Task description — Word for word, retype the first line of the records and every following line through the one containing "deref : store A → I → run A;".

Record extracts —
(* ===== verification/ConfigIterator.v ===== *)
(** The iterators of [include/lorelei/Support/ConfigFile.h].

    [Section::iterator], [iterator] and [const_iterator] are the same code over two element
    types: a pointer to a vector and an index of type [size_t], with the arithmetic of
    [size_t].  [RandomAccess] is what a loop needs of them, [RandomAccessLaws] what it may
    rely on; the loops are verified against these.  Since they hold an index and not an
    address, the iterators survive what [addKeyValue] and [getOrCreateSection] do to the
    vectors. *)

From stdpp Require Import gmap.
From S2P Require Import Prelude CppString Assoc FsPath StringExtras ConfigFile.

(** ** Vectors in memory and indexes into them *)

(** The vectors that are alive, by address. *)
Abbreviation store A := (gmap nat (list A)).

(** [size_t] arithmetic, and the conversion of a difference to [ptrdiff_t]. *)
Definition size_add (i n : Z) : Z := wrapu 64 (i + n).
Definition size_sub (i n : Z) : Z := wrapu 64 (i - n).

(** The element at an index of the vector: undefined out of range, and through a null or dangling pointer. *)
Definition element {A} (st : store A) (vector : option nat) (i : Z) : run A :=
  p ← defined vector;
  l ← defined (st !! p);
  defined (l !! Z.to_nat i).

(** What the classes have: dereferencing, stepping, jumping and comparing. *)
Class RandomAccess (I A : Type) : Type := {
  deref : store A → I → run A;
  subscript : store A → I → Z → run A;
  pre_incr : I → I;
  post_incr : I → I * I;
  pre_decr : I → I;
  post_decr : I → I * I;
  add_assign : I → Z → I;
  sub_assign : I → Z → I;
  add_n : I → Z → I;
  n_add : Z → I → I;
  sub_n : I → Z → I;
  diff : I → I → Z;
  it_eq : I → I → bool;
  it_ne : I → I → bool;
  it_lt : I → I → bool;
  it_gt : I → I → bool;
  it_le : I → I → bool;
  it_ge : I → I → bool
}.

(** A post-increment gives the new iterator and, as its value, the old one. *)

(** ** [Section::iterator] *)

Record KeyIterator : Type := MkKeyIterator { m_keyValues_ptr : option nat; m_index : Z }.

Definition KeyIterator_default : KeyIterator := MkKeyIterator None 0.

#[export] Instance KeyIterator_ops : RandomAccess KeyIterator (str * str) := {
  deref st it := element st (m_keyValues_ptr it) (m_index it);
  subscript st it n := element st (m_keyValues_ptr it) (size_add (m_index it) n);
  pre_incr it := MkKeyIterator (m_keyValues_ptr it) (size_add (m_index it) 1);
  post_incr it := (MkKeyIterator (m_keyValues_ptr it) (size_add (m_index it) 1), it);
  pre_decr it := MkKeyIterator (m_keyValues_ptr it) (size_sub (m_index it) 1);
  post_decr it := (MkKeyIterator (m_keyValues_ptr it) (size_sub (m_index it) 1), it);
  add_assign it n := MkKeyIterator (m_keyValues_ptr it) (size_add (m_index it) n);
  sub_assign it n := MkKeyIterator (m_keyValues_ptr it) (size_sub (m_index it) n);
  add_n it n := MkKeyIterator (m_keyValues_ptr it) (size_add (m_index it) n);
  n_add n it := MkKeyIterator (m_keyValues_ptr it) (size_add (m_index it) n);
  sub_n it n := MkKeyIterator (m_keyValues_ptr it) (size_sub (m_index it) n);
  diff it other := wraps 64 (size_sub (m_index it) (m_index other));
  it_eq it other := (m_index it =? m_index other)%Z;
  it_ne it other := negb (m_index it =? m_index other)%Z;
  it_lt it other := (m_index it <? m_index other)%Z;
  it_gt it other := (m_index other <? m_index it)%Z;
  it_le it other := (m_index it <=? m_index other)%Z;
  it_ge it other := (m_index other <=? m_index it)%Z
}.

(** [begin] and [end] of a section whose vector is at [p]. *)
Definition section_begin (p : nat) (s : ConfSection) : KeyIterator := MkKeyIterator (Some p) 0.
Definition section_end (p : nat) (s : ConfSection) : KeyIterator :=
  MkKeyIterator (Some p) (Z.of_nat (length (m_keyValues s))).

(** ** [iterator] and [const_iterator] *)

Record SectionIterator : Type := MkSectionIterator { m_sections_ptr : nat; m_section_index : Z }.
Record ConstSectionIterator : Type := MkConstIterator { m_const_sections : nat; m_const_index : Z }.

#[export] Instance SectionIterator_ops : RandomAccess SectionIterator ConfSection := {
  deref st it := element st (Some (m_sections_ptr it)) (m_section_index it);
  subscript st it n := element st (Some (m_sections_ptr it)) (size_add (m_section_index it) n);
  pre_incr it := MkSectionIterator (m_sections_ptr it) (size_add (m_section_index it) 1);
  post_incr it := (MkSectionIterator (m_sections_ptr it) (size_add (m_section_index it) 1), it);
  pre_decr it := MkSectionIterator (m_sections_ptr it) (size_sub (m_section_index it) 1);
  post_decr it := (MkSectionIterator (m_sections_ptr it) (size_sub (m_section_index it) 1), it);
  add_assign it n := MkSectionIterator (m_sections_ptr it) (size_add (m_section_index it) n);
  sub_assign it n := MkSectionIterator (m_sections_ptr it) (size_sub (m_section_index it) n);
  add_n it n := MkSectionIterator (m_sections_ptr it) (size_add (m_section_index it) n);
  n_add n it := MkSectionIterator (m_sections_ptr it) (size_add (m_section_index it) n);
  sub_n it n := MkSectionIterator (m_sections_ptr it) (size_sub (m_section_index it) n);
  diff it other := wraps 64 (size_sub (m_section_index it) (m_section_index other));
  it_eq it other := (m_section_index it =? m_section_index other)%Z;
  it_ne it other := negb (m_section_index it =? m_section_index other)%Z;
  it_lt it other := (m_section_index it <? m_section_index other)%Z;
  it_gt it other := (m_section_index other <? m_section_index it)%Z;
  it_le it other := (m_section_index it <=? m_section_index other)%Z;
  it_ge it other := (m_section_index other <=? m_section_index it)%Z
}.

#[export] Instance ConstSectionIterator_ops : RandomAccess ConstSectionIterator ConfSection := {
  deref st it := element st (Some (m_const_sections it)) (m_const_index it);
  subscript st it n := element st (Some (m_const_sections it)) (size_add (m_const_index it) n);
  pre_incr it := MkConstIterator (m_const_sections it) (size_add (m_const_index it) 1);
  post_incr it := (MkConstIterator (m_const_sections it) (size_add (m_const_index it) 1), it);
  pre_decr it := MkConstIterator (m_const_sections it) (size_sub (m_const_index it) 1);
  post_decr it := (MkConstIterator (m_const_sections it) (size_sub (m_const_index it) 1), it);
  add_assign it n := MkConstIterator (m_const_sections it) (size_add (m_const_index it) n);
  sub_assign it n := MkConstIterator (m_const_sections it) (size_sub (m_const_index it) n);
  add_n it n := MkConstIterator (m_const_sections it) (size_add (m_const_index it) n);
  n_add n it := MkConstIterator (m_const_sections it) (size_add (m_const_index it) n);
  sub_n it n := MkConstIterator (m_const_sections it) (size_sub (m_const_index it) n);
  diff it other := wraps 64 (size_sub (m_const_index it) (m_const_index other));
  it_eq it other := (m_const_index it =? m_const_index other)%Z;
  it_ne it other := negb (m_const_index it =? m_const_index other)%Z;
  it_lt it other := (m_const_index it <? m_const_index other)%Z;
  it_gt it other := (m_const_index other <? m_const_index it)%Z;
  it_le it other := (m_const_index it <=? m_const_index other)%Z;
  it_ge it other := (m_const_index other <=? m_const_index it)%Z
}.

(** [begin], [end], [cbegin], [cend] and [find] of a configuration whose vector of
    sections is at [p]. *)
Definition config_begin (p : nat) (c : ConfigFile) : SectionIterator := MkSectionIterator p 0.
Definition config_end (p : nat) (c : ConfigFile) : SectionIterator :=
  MkSectionIterator p (Z.of_nat (length (m_sections c))).
Definition config_cbegin (p : nat) (c : ConfigFile) : ConstSectionIterator := MkConstIterator p 0.
Definition config_cend (p : nat) (c : ConfigFile) : ConstSectionIterator :=
  MkConstIterator p (Z.of_nat (length (m_sections c))).
Definition config_find_iterator (p : nat) (c : ConfigFile) (name : str) : SectionIterator :=
  match m_sectionIndex c !! name with
  | Some i => MkSectionIterator p (Z.of_nat i)
  | None => config_end p c
  end.
Definition config_cfind (p : nat) (c : ConfigFile) (name : str) : ConstSectionIterator :=
  match m_sectionIndex c !! name with
  | Some i => MkConstIterator p (Z.of_nat i)
  | None => config_cend p c
  end.

(** ** What a loop may rely on *)

(** [location] is the vector and the position an iterator stands for. *)
Class RandomAccessLaws (I A : Type) `{RandomAccess I A} : Type := {
  location : I → option nat * Z;
  deref_at st it : deref st it = element st (location it).1 (location it).2;
  subscript_at st it n : subscript st it n = element st (location it).1 (size_add (location it).2 n);
  pre_incr_at it : location (pre_incr it) = ((location it).1, size_add (location it).2 1);
  post_incr_at it : post_incr it = (pre_incr it, it);
  pre_decr_at it : location (pre_decr it) = ((location it).1, size_sub (location it).2 1);
  post_decr_at it : post_decr it = (pre_decr it, it);
  add_assign_at it n : location (add_assign it n) = ((location it).1, size_add (location it).2 n);
  sub_assign_at it n : location (sub_assign it n) = ((location it).1, size_sub (location it).2 n);
  add_n_at it n : add_n it n = add_assign it n;
  n_add_at it n : n_add n it = add_assign it n;
  sub_n_at it n : sub_n it n = sub_assign it n;
  diff_at a b : diff a b = wraps 64 (size_sub (location a).2 (location b).2);
  it_eq_at a b : it_eq a b = bool_decide ((location a).2 = (location b).2);
  it_ne_at a b : it_ne a b = negb (it_eq a b);
  it_lt_at a b : it_lt a b = bool_decide ((location a).2 < (location b).2)%Z;
  it_gt_at a b : it_gt a b = it_lt b a;
  it_le_at a b : it_le a b = negb (it_lt b a);
  it_ge_at a b : it_ge a b = negb (it_lt a b)
}.

Lemma eqb_decide a b : (a =? b)%Z = bool_decide (a = b).
Proof. case_bool_decide; [by apply Z.eqb_eq|by apply Z.eqb_neq]. Qed.
Lemma ltb_decide a b : (a <? b)%Z = bool_decide (a < b)%Z.
Proof. case_bool_decide; [by apply Z.ltb_lt|apply Z.ltb_ge; lia]. Qed.

Ltac iterator_laws :=
  intros; simpl; rewrite ?eqb_decide, ?Z.leb_antisym, ?negb_involutive; auto using ltb_decide.

#[export] Instance KeyIterator_laws : RandomAccessLaws KeyIterator (str * str).
Proof. refine {| location it := (m_keyValues_ptr it, m_index it) |}; iterator_laws. Defined.
#[export] Instance SectionIterator_laws : RandomAccessLaws SectionIterator ConfSection.
Proof. refine {| location it := (Some (m_sections_ptr it), m_section_index it) |}; iterator_laws. Defined.
#[export] Instance ConstSectionIterator_laws : RandomAccessLaws ConstSectionIterator ConfSection.
Proof. refine {| location it := (Some (m_const_sections it), m_const_index it) |}; iterator_laws. Defined.
Record CReversedThunkInfo : Type := MkReversed {
  r_name : nat;
  r_alias : nat;
  r_aliasCount : nat;
  r_fileName : nat;
  r_thunks : nat;
  r_thunksCount : nat;
}.

Record Arenas : Type := MkArenas {
  m_stringArena : list str;
  m_listArena : list (list nat);
}.

Definition intern (a : Arenas) (s : str) : Arenas * nat :=
  (MkArenas (m_stringArena a ++ [s]) (m_listArena a), length (m_stringArena a)).

(** The loop that interns the strings of a list in order. *)
Fixpoint intern_all (a : Arenas) (strs : list str) (list_ : list nat) : Arenas * list nat :=
  match strs with
  | [] => (a, list_)
  | s :: strs' => let '(a, p) := intern a s in intern_all a strs' (list_ ++ [p])
  end.

(** The list is emplaced first and filled afterwards. *)
Definition intern_list (a : Arenas) (strs : list str) : Arenas * (nat * nat) :=
  let id := length (m_listArena a) in
  let a := MkArenas (m_stringArena a) (m_listArena a ++ [[]]) in
  let '(a, ptrs) := intern_all a strs [] in
  (MkArenas (m_stringArena a) (<[id := ptrs]> (m_listArena a)), (id, length ptrs)).

Record ThunkDatabase : Type := MkDatabase {
  m_arenas : Arenas;
  m_forwardThunks : list CForwardThunkInfo;
  m_reversedThunks : list CReversedThunkInfo;
  m_forwardThunkMap : gmap str nat;
  m_reversedThunkMap : gmap str nat;
  m_forwardIndex : gmap str nat;
}.

Definition db_empty : ThunkDatabase := MkDatabase (MkArenas [] []) [] [] ∅ ∅ ∅.

(** ** Building entries *)

(** The strings of one forward entry, before they are interned. *)
Record ForwardData : Type := MkForwardData {
  fd_alias : list str;
  fd_guestThunk : str;
  fd_hostThunk : str;
  fd_hostLibrary : str;
}.

Record ReversedData : Type := MkReversedData {
  rd_alias : list str;
  rd_fileName : str;
  rd_thunks : list str;
}.

Definition intern_forward (a : Arenas) (name : str) (d : ForwardData)
    : Arenas * CForwardThunkInfo :=
  let '(a, name) := intern a name in
  let '(a, (alias, aliasCount)) := intern_list a (fd_alias d) in
  let '(a, guestThunk) := intern a (fd_guestThunk d) in
  let '(a, hostThunk) := intern a (fd_hostThunk d) in
  let '(a, hostLibrary) := intern a (fd_hostLibrary d) in
  (a, MkForward name alias aliasCount guestThunk hostThunk hostLibrary).

Definition upsertForward (db : ThunkDatabase) (name : str) (d : ForwardData)
    (overwrite : bool) : ThunkDatabase :=
  let it := m_forwardIndex db !! name in
  if bool_decide (is_Some it) && negb overwrite then db
  else
    let '(a, info) := intern_forward (m_arenas db) name d in
    match it with
    | Some i =>
        MkDatabase a (<[i := info]> (m_forwardThunks db)) (m_reversedThunks db)
          (m_forwardThunkMap db) (m_reversedThunkMap db) (m_forwardIndex db)
    | None =>
        MkDatabase a (m_forwardThunks db ++ [info]) (m_reversedThunks db)
          (m_forwardThunkMap db) (m_reversedThunkMap db)
          (<[name := length (m_forwardThunks db)]> (m_forwardIndex db))
    end.

Definition intern_reversed (a : Arenas) (name : str) (d : ReversedData)
    : Arenas * CReversedThunkInfo :=
  let '(a, name) := intern a name in
  let '(a, (alias, aliasCount)) := intern_list a (rd_alias d) in
  let '(a, fileName) := intern a (rd_fileName d) in
  let '(a, (thunks, thunksCount)) := intern_list a (rd_thunks d) in
  (a, MkReversed name alias aliasCount fileName thunks thunksCount).

Definition addReversed (db : ThunkDatabase) (name : str) (d : ReversedData)
    (overwrite : bool) : ThunkDatabase :=
  if negb overwrite && bool_decide (is_Some (m_reversedThunkMap db !! name)) then db
  else
    let '(a, info) := intern_reversed (m_arenas db) name d in
    MkDatabase a (m_forwardThunks db) (m_reversedThunks db ++ [info])
      (m_forwardThunkMap db) (m_reversedThunkMap db) (m_forwardIndex db).

(** ** Interpreting the document *)

Definition so_name (dir name suffix : str) : str := dir ++ $"/" ++ name ++ suffix.

(** A field that may be absent: its default when there is one, the expanded
    string when it is a non-empty string, else the entry is skipped. *)
Definition field_or (obj : list (str * Json)) (key : str) (dflt : option str)
    (vars : gmap str str) : run (option str) :=
  match assoc_get key obj with
  | None => Done dflt
  | Some _ =>
      match jsonString obj key with
      | Some val => s ← varexp_map val vars; Done (Some s)
      | None => Done None
      end
  end.

Definition dir_default (dir : str) (name suffix : str) : option str :=
  match dir with [] => None | _ => Some (so_name dir name suffix) end.

(** One item of [forwardThunks]; [None] when it is skipped. *)
Definition forward_item (vars : gmap str str) (item : Json)
    : run (option (str * ForwardData)) :=
  let gtl := map_find vars ($"GTL_DIR") in
  let htl := map_find vars ($"HTL_DIR") in
  let allHasDefault := negb (gtl =s? []) && negb (htl =s? []) in
  match item with
  | JString name =>
      Done (if negb (name =s? []) && allHasDefault
            then Some (name, MkForwardData [] (so_name gtl name ($".so"))
                               (so_name htl name ($"_HTL.so")) (name ++ $".so"))
            else None)
  | JObject obj =>
      match jsonString obj ($"name") with
      | None => Done None
      | Some name =>
          guestThunk ← field_or obj ($"guestThunk") (dir_default gtl name ($".so")) vars;
          hostThunk ← field_or obj ($"hostThunk") (dir_default htl name ($"_HTL.so")) vars;
          hostLibrary ← field_or obj ($"hostLibrary") (Some (name ++ $".so")) vars;
          Done (match guestThunk, hostThunk, hostLibrary with
                | Some g, Some h, Some l =>
                    Some (name, MkForwardData (jsonStringArray obj ($"alias")) g h l)
                | _, _, _ => None
                end)
      end
  | _ => Done None
  end.

Definition reversed_item (item : Json) : option (str * ReversedData) :=
  match item with
  | JObject obj =>
      match jsonString obj ($"name"), jsonString obj ($"fileName") with
      | Some name, Some fileName =>
          Some (name, MkReversedData (jsonStringArray obj ($"alias")) fileName
                        (jsonStringArray obj ($"thunks")))
      | _, _ => None
      end
  | _ => None
  end.

Fixpoint load_forward (db : ThunkDatabase) (vars : gmap str str) (overwrite : bool)
    (items : list Json) : run ThunkDatabase :=
  match items with
  | [] => Done db
  | item :: items' =>
      e ← forward_item vars item;
      load_forward
        (match e with Some (name, d) => upsertForward db name d overwrite | None => db end)
        vars overwrite items'
  end.

Fixpoint load_reversed (db : ThunkDatabase) (overwrite : bool) (items : list Json)
    : ThunkDatabase :=
  match items with
  | [] => db
  | item :: items' =>
      load_reversed
        (match reversed_item item with
         | Some (name, d) => addReversed db name d overwrite
         | None => db
         end) overwrite items'
  end.

(** The elements of an array field of the document. *)
Definition doc_array (json : Json) (key : str) : list Json :=
  match assoc_get key (object_items json) with
  | Some (JArray items) => items
  | _ => []
  end.

(** ** The lookup indexes *)

(** [index.emplace(key, i)] keeps an existing entry. *)
Definition emplace (key : str) (i : nat) (index : gmap str nat) : gmap str nat :=
  match index !! key with Some _ => index | None => <[key := i]> index end.

Fixpoint emplace_all (keys : list str) (i : nat) (index : gmap str nat) : gmap str nat :=
  match keys with
  | [] => index
  | key :: keys' => emplace_all keys' i (emplace key i index)
  end.

Fixpoint indexEntries (entries : list (list str)) (i : nat) (index : gmap str nat)
    : gmap str nat :=
  match entries with
  | [] => index
  | keys :: entries' => indexEntries entries' (S i) (emplace_all keys i index)
  end.

(** What is read through a string pointer and through a list pointer. *)
Definition str_at (a : Arenas) (p : nat) : str := default [] (m_stringArena a !! p).
Definition list_at (a : Arenas) (l count : nat) : list str :=
  str_at a <$> take count (default [] (m_listArena a !! l)).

Answer box —
(* ===== verification/ConfigIterator.v ===== *)
(** The iterators of [include/lorelei/Support/ConfigFile.h].

    [Section::iterator], [iterator] and [const_iterator] are the same code over two element
    types: a pointer to a vector and an index of type [size_t], with the arithmetic of
    [size_t].  [RandomAccess] is what a loop needs of them, [RandomAccessLaws] what it may
    rely on; the loops are verified against these.  Since they hold an index and not an
    address, the iterators survive what [addKeyValue] and [getOrCreateSection] do to the
    vectors. *)

From stdpp Require Import gmap.
From S2P Require Import Prelude CppString Assoc FsPath StringExtras ConfigFile.

(** ** Vectors in memory and indexes into them *)

(** The vectors that are alive, by address. *)
Abbreviation store A := (gmap nat (list A)).

(** [size_t] arithmetic, and the conversion of a difference to [ptrdiff_t]. *)
Definition size_add (i n : Z) : Z := wrapu 64 (i + n).
Definition size_sub (i n : Z) : Z := wrapu 64 (i - n).

(** The element at an index of the vector: undefined out of range, and through a null or dangling pointer. *)
Definition element {A} (st : store A) (vector : option nat) (i : Z) : run A :=
  p ← defined vector;
  l ← defined (st !! p);
  defined (l !! Z.to_nat i).

(** What the classes have: dereferencing, stepping, jumping and comparing. *)
Class RandomAccess (I A : Type) : Type := {
  deref : store A → I → run A;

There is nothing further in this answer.